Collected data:
Lemma rule_finish r P o : in_attempt r -> stable P -> phase r ∈ [comment_published; cleanup_pending] -> tri (J r P) (finishPublishedComment r o) (fun _ _ => True).
Proof.
  intros Hr HP Hp. unfold finishPublishedComment. destruct (bool_decide _) eqn:Ec; [apply bool_decide_eq_true in Ec|apply bool_decide_eq_false in Ec].
  - eapply tri_seq_; [by apply rule_finalize_task|]. intros x. apply tri_fact. destruct (bool_decide (x = finalized)) eqn:Ex; cbn [negb]; [|by apply etriple_ret].
    apply bool_decide_eq_true in Ex. apply rule_to_cleanup; [done|auto with stable|regular|done|].
    intros s row g t [_ Ho] Hc%content_phase. apply to_cleanup; [congruence|done|auto].
  - apply rule_cleanup; [done| |done]. apply elem_of_cons in Hp as [?|Hp%list_elem_of_singleton]; [done|exact Hp].
Qed.
Lemma rule_failure r P url : in_attempt r -> stable P -> (forall s, P s -> failure_reported s) -> tri (J r P) (finishDeliveredFailure r url) (fun _ _ => True).
Proof.
  intros Hr HP Hf. unfold finishDeliveredFailure. eapply tri_seq_; [by apply rule_finalize_task|]. intros x. apply tri_fact.
  destruct (bool_decide (x = finalized)) eqn:Ex; cbn [negb]; [apply bool_decide_eq_true in Ex|by apply etriple_ret].
  apply rule_to_cleanup; [done|auto with stable|regular|done|]. intros s row g t [Hs Ho] _. apply to_failure; auto.
Qed.
Lemma rule_restore_claims r P : in_attempt r -> stable P -> tri (J r P) (restoreComments r) (fun _ s => J r P s /\ claims_returned s).
Proof.
  intros Hr HP. unfold restoreComments, restorePendingComments. rewrite (in_attempt_claims r Hr). destruct (splitHandoffRepository _) as [owner repo].
  unfold claims_returned. destruct (claimed_comments r0) as [|c l] eqn:Ec; [apply etriple_ret; intros s Hs; split; [exact Hs|by left]|].
  eapply etriple_weaken; [| | |apply (rule_sends r P _ _ _ (fun _ s => exists key, seen (restored_claims key (c :: l)) s) HP)].
  - intros s Hs. exact Hs.
  - intros u s [Hs Hk]. split; [exact Hs|]. by right.
  - done.
  - intros s. by eapply note_change.
  - intros s _ Hb. eexists. by eapply seen_now.
Qed.
Lemma stable_claims : stable claims_returned.
Proof. apply stable_or; [apply stable_const|]. apply stable_ex. auto with stable. Qed.
Hint Resolve stable_claims : stable.
Variable schedules : bool.
Lemma rule_return r P : in_attempt r -> stable P -> tri (J r P) (return_claims schedules r) (fun _ _ => True).
Proof.
  intros Hr HP. unfold return_claims. apply rule_hold; [done..|]. eapply tri_seq_; [by apply rule_restore_claims|]. intros u. apply tri_fact.
  apply rule_hold; [done|auto with stable|done|].
  eapply tri_seq_; [apply tri_tame; [destruct schedules; [apply tame_job|apply tame_ret]|auto with stable]|]. intros u'.
  eapply tri_seq_; [apply rule_finalize_task; [done|auto with stable]|]. intros x. apply tri_fact. destruct x; [|by apply etriple_ret|].
  - apply rule_to_cleanup; [done|auto with stable|regular|done|]. intros s row g t [[_ Hcl] Ho] _. apply to_returned; auto.
  - eapply tri_weak; [apply tri_tame; [by apply tame_hold_cancelled|]|intros s H; exact H|done]. auto with stable.
Qed.

(** *** Collecting the agent's output *)

Definition onto (r : FollowupHandoffRecord) (P : hub -> Prop) (x : ResumeStep) (s : hub) : Prop :=
  match x with inl r' => J r' P s /\ content r' = content r | inr _ => True end.
Lemma rule_restore_worktree r P : in_attempt r -> stable P -> tri (J r P) (restoreDeletedWorktree r) (onto r P).
Proof.
  intros Hr HP. unfold restoreDeletedWorktree. eapply tri_seq_; [apply (tri_tame r _ P (tame_asks r _) HP)|]. intros [f|].
  2: { eapply tri_seq_; [apply (tri_tame r _ P (tame_held r _ Hr) HP)|]. intros o. by apply etriple_ret. }
  eapply tri_seq_; [apply tri_tame; [|done]; apply tame_bind; [by apply tame_hold|]; intros [o|]; [apply tame_ret|apply tame_pending_retry]|]. intros [o|]; [by apply etriple_ret|].
  eapply tri_seq_; [eapply etriple_weaken; [| | |apply rule_advance; [exact HP|done|regular|]]; [intros s H; exact H|intros o s H; exact H|done|]; intros s row g t _ _; by apply stays|].
  intros [m|]; [|by apply etriple_ret]. eapply tri_weak with (P' := fun s => J m P s /\ exists g t, m = advanced (fun r => _) g t r); [|intros s [[Hs _] [Ht He]]; split; [by split|exact He]|intros x s Hx; exact Hx].
  apply etriple_pure. intros (g & t & Em). assert (Hm : content m = content r) by by rewrite Em. assert (Hma : in_attempt m) by (rewrite Em; exact Hr).
  eapply tri_seq_; [apply tri_tame; [|done]; apply tame_catch; [apply tame_external|intros e; apply tame_ret]|]. intros [|]; cbn [negb].
  - eapply tri_seq_; [apply (tri_tame m _ P (tame_report m m) HP)|]. intros u. apply etriple_ret. intros s Hs. by split.
  - eapply tri_seq_; [apply (tri_tame m _ P (tame_held m _ Hma) HP)|]. intros o. by apply etriple_ret.
Qed.
Lemma rule_checkout r P : in_attempt r -> stable P -> tri (J r P) (checkout r) (fun x s => match x with inr (r', _) => J r' P s /\ content r' = content r | inl _ => True end).
Proof.
  intros Hr HP. unfold checkout. eapply tri_seq_; [apply (tri_tame r _ P (tame_observes r _ _) HP)|]. intros a. destruct (bool_decide _); [|by apply etriple_ret].
  eapply tri_seq_; [by apply rule_restore_worktree|]. intros [r'|o]; [|by apply etriple_ret]. apply etriple_pure. intros Hc.
  eapply tri_seq_; [apply (tri_tame r' _ P (tame_observes r' _ _) HP)|]. intros a'. apply etriple_ret. intros s Hs. by split.
Qed.
Definition at_agent (r : FollowupHandoffRecord) : Prop := phase r ∈ [agent_running; agent_exited].
Lemma at_agent_published r : at_agent r -> phase r ∈ [agent_running; agent_exited; pushed].
Proof. unfold at_agent. rewrite !elem_of_cons. tauto. Qed.
Lemma in_attempt_bodies r : in_attempt r -> marking r0 (recoveredCompletionBody r) /\ marking r0 (recoveredNoChangeCompletionBody r) /\ marking r0 (interruptedWithoutChangesBody r).
Proof. intros Hr. by apply bodies_mark, in_attempt_mine. Qed.
(** The comment's checkpoint, then what is left *)
Lemma rule_with_comment r P url (o : FollowupHandoffRecord -> RecoveredTaskOutcome) : in_attempt r -> stable P -> phase r ∈ [agent_running; agent_exited; pushed] ->
  (forall s, P s -> delivered s (completion_comment_url r)) ->
  tri (J r P) (published ← advanceFollowupHandoff r (with_comment url); match published with Some x => finishPublishedComment x (o x) | None => mret r_superseded end) (fun _ _ => True).
Proof.
  intros Hr HP Hp Hd. eapply tri_seq_; [eapply etriple_weaken; [| | |apply rule_advance; [exact HP|done|regular|]]; [intros s H; exact H|intros x s H; exact H|done|]|].
  - intros s row g t Hs (_ & Ep & _ & Eu)%content_eq. apply to_comment; [congruence|done|]. rewrite Eu. auto.
  - intros [r'|]; [|by apply etriple_ret]. eapply tri_weak with (P' := fun s => J r' P s /\ exists g t, r' = advanced (with_comment url) g t r); [|intros s [[Hs _] [Ht He]]; split; [by split|exact He]|done].
    apply etriple_pure. intros (g & t & ->). apply rule_finish; [exact Hr|done|]. apply elem_of_cons. by left.
Qed.
Lemma rule_without r P : in_attempt r -> stable P -> at_agent r -> tri (J r P) (finishWithoutChanges schedules r) (fun _ _ => True).
Proof.
  intros Hr HP Hp. unfold finishWithoutChanges. eapply tri_seq_; [apply rule_publish; [done..|exact (proj2 (proj2 (in_attempt_bodies r Hr)))]|]. intros [[url d]|o]; [|by apply etriple_ret].
  unfold answered. apply tri_fact. assert (HP' : stable (fun s => P s /\ delivered s (completion_comment_url r) /\ (d = normal_failure -> failure_reported s))) by auto with stable.
  destruct d.
  - apply (rule_with_comment r _ url deliveredOutcome); [done..|by apply at_agent_published|by intros s (_ & ? & _)].
  - apply rule_failure; [done..|]. intros s (_ & _ & H). auto.
  - by apply rule_return.
Qed.
Lemma rule_completed r P : in_attempt r -> stable P -> at_agent r -> tri (J r P) (finishCompletedWithoutChanges r) (fun _ _ => True).
Proof.
  intros Hr HP Hp. unfold finishCompletedWithoutChanges. eapply tri_seq_; [apply rule_publish; [done..|exact (proj1 (proj2 (in_attempt_bodies r Hr)))]|]. intros [[url d]|o]; [|by apply etriple_ret].
  unfold answered. apply tri_fact. assert (HP' : stable (fun s => P s /\ delivered s (completion_comment_url r) /\ (d = normal_failure -> failure_reported s))) by auto with stable.
  assert (Hd : forall s, P s /\ delivered s (completion_comment_url r) /\ (d = normal_failure -> failure_reported s) -> delivered s (completion_comment_url r)) by by intros s (_ & ? & _).
  assert (Hq : phase r ∈ [agent_running; agent_exited; pushed]) by by apply at_agent_published.
  destruct d; [apply (rule_with_comment r _ url deliveredOutcome); done| |apply (rule_with_comment r _ url (fun _ => completed_without_changes)); done].
  apply rule_failure; [done..|]. intros s (_ & _ & H). auto.
Qed.
Definition made (x : option string) (s : hub) : Prop := forall c, x = Some c -> work_made c s.
Lemma stable_made x : stable (made x).
Proof. intros s s' H Hs c Hc. specialize (Hs c Hc). destruct Hs; [left|right]; by eapply stable_seen. Qed.
Hint Resolve stable_made : stable.
Lemma truthy_some o c : truthy_string o = Some c -> o = Some c.
Proof. unfold truthy_string. destruct o as [[|]|]; by intros ?; simplify_eq. Qed.
Lemma rule_commit r P : in_attempt r -> stable P -> tri (J r P) (commit_left r) (fun x s => match x with inr c => J r P s /\ made c s | inl _ => True end).
Proof.
  intros Hr HP. destruct (in_attempt_place r Hr) as (Hw & _). unfold commit_left. eapply tri_seq_; [apply (tri_tame r _ P (tame_observes r _ _) HP)|].
  intros [|]; [|by apply etriple_ret; intros s Hs; split]. apply rule_hold; [done..|]. unfold commit_work. rewrite Hw.
  eapply tri_seq_; [eapply etriple_weaken; [| | |by apply rule_requests]; [intros s Hs; exact Hs|intros a s H; exact H|done]|].
  intros c. apply etriple_ret. intros s [Hs Hc]. split; [exact Hs|]. intros c' ->%truthy_some. by left.
Qed.
Lemma rule_work_left r P c : in_attempt r -> stable P -> tri (J r (fun s => P s /\ made c s)) (work_left r c) (fun x s => J r P s /\ made x s).
Proof.
  intros Hr HP. assert (HP' : stable (fun s => P s /\ made c s)) by auto with stable. destruct (in_attempt_place r Hr) as (Hw & _). unfold work_left.
  destruct c as [c|]; [apply etriple_ret; intros s [[? ?] ?]; by split|]. eapply tri_seq_; [apply (tri_tame r _ _ (tame_observes r _ _) HP')|].
  intros [|]; [|apply etriple_ret; by intros s [[? ?] ?]]. unfold head_of. rewrite Hw. eapply tri_seq_; [by apply rule_observes|]. intros h. apply etriple_ret.
  intros s [[[Hs _] Ht] Hh]. split; [by split|]. intros c' [= ->]%truthy_some. by right.
Qed.
Lemma onto_superseded r P changes : in_attempt r -> stable P -> regular changes ->
  (forall s row g t, P s -> content row = content r -> moves s row (advanced changes g t row)) ->
  tri (J r P) (x ← advanceFollowupHandoff r changes; mret (or_superseded x)) (fun x s => match x with inl r' => J r' P s /\ in_attempt r' | inr _ => True end).
Proof.
  intros Hr HP Hc Hm. eapply tri_seq_; [eapply etriple_weaken; [| | |by apply rule_advance]; [intros s H; exact H|intros o s H; exact H|done]|].
  intros [r'|]; apply etriple_ret; [|done]. intros s [[Hs _] [Ht (g & t & ->)]]. split; [by split|by apply in_attempt_changed].
Qed.
Lemma rule_collect_left r P c : in_attempt r -> stable P -> at_agent r -> tri (J r (fun s => P s /\ made c s)) (collect_left schedules r c) (fun x s => match x with inl r' => J r' P s /\ in_attempt r' | inr _ => True end).
Proof.
  intros Hr HP Hp. unfold collect_left. eapply tri_seq_; [by apply rule_work_left|]. intros [h|]; apply tri_fact; (assert (HP' : forall x, stable (fun s => P s /\ made x s)) by auto with stable).
  - eapply tri_weak; [apply onto_superseded; [done|apply HP'|regular|]|intros s Hs; exact Hs|intros [r'|o] s Hs; [destruct Hs as [[[? _] ?] ?]; by split|done]].
    intros s row g t [_ Hm] Hc%content_phase. unfold at_agent in Hp. eapply to_committed; [by rewrite Hc|done|done|by apply Hm].
  - apply tri_seq_ with (R := fun _ _ => True); [|intros o; by apply etriple_ret]. destruct (_ && _); [by apply rule_completed|by apply rule_without].
Qed.
Lemma rule_collect r P : in_attempt r -> stable P -> at_agent r -> tri (J r P) (collectAgentOutput schedules r) (fun x s => match x with inl r' => J r' P s /\ in_attempt r' | inr _ => True end).
Proof.
  intros Hr HP Hp. unfold collectAgentOutput. eapply tri_seq_; [by apply rule_checkout|]. intros [o|[r' a]]; [by apply etriple_ret|].
  apply etriple_pure. intros Hc. assert (Hr' : in_attempt r') by (etrans; [exact (f_equal (fun c => c.1.1.1) Hc)|exact Hr]).
  destruct a; [eapply tri_seq_; [apply (tri_tame r' _ P (tame_held r' _ Hr') HP)|intros o; by apply etriple_ret]..|].
  eapply tri_seq_; [by apply rule_commit|]. intros [o|c]; [by apply etriple_ret|]. apply tri_fact. apply rule_collect_left; [done..|]. unfold at_agent. by rewrite (content_phase _ _ Hc).
Qed.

§ How to complete this task: Look above for the line holding "Definition onto (r" and the line holding "apply etriple_pure. intros (g & t & Em).". Retype both, and every line between them, word for word and nothing else.

§ Answer space:
Definition onto (r : FollowupHandoffRecord) (P : hub -> Prop) (x : ResumeStep) (s : hub) : Prop :=
  match x with inl r' => J r' P s /\ content r' = content r | inr _ => True end.
Lemma rule_restore_worktree r P : in_attempt r -> stable P -> tri (J r P) (restoreDeletedWorktree r) (onto r P).
Proof.
  intros Hr HP. unfold restoreDeletedWorktree. eapply tri_seq_; [apply (tri_tame r _ P (tame_asks r _) HP)|]. intros [f|].
  2: { eapply tri_seq_; [apply (tri_tame r _ P (tame_held r _ Hr) HP)|]. intros o. by apply etriple_ret. }
  eapply tri_seq_; [apply tri_tame; [|done]; apply tame_bind; [by apply tame_hold|]; intros [o|]; [apply tame_ret|apply tame_pending_retry]|]. intros [o|]; [by apply etriple_ret|].
  eapply tri_seq_; [eapply etriple_weaken; [| | |apply rule_advance; [exact HP|done|regular|]]; [intros s H; exact H|intros o s H; exact H|done|]; intros s row g t _ _; by apply stays|].
  intros [m|]; [|by apply etriple_ret]. eapply tri_weak with (P' := fun s => J m P s /\ exists g t, m = advanced (fun r => _) g t r); [|intros s [[Hs _] [Ht He]]; split; [by split|exact He]|intros x s Hx; exact Hx].
  apply etriple_pure. intros (g & t & Em). assert (Hm : content m = content r) by by rewrite Em. assert (Hma : in_attempt m) by (rewrite Em; exact Hr).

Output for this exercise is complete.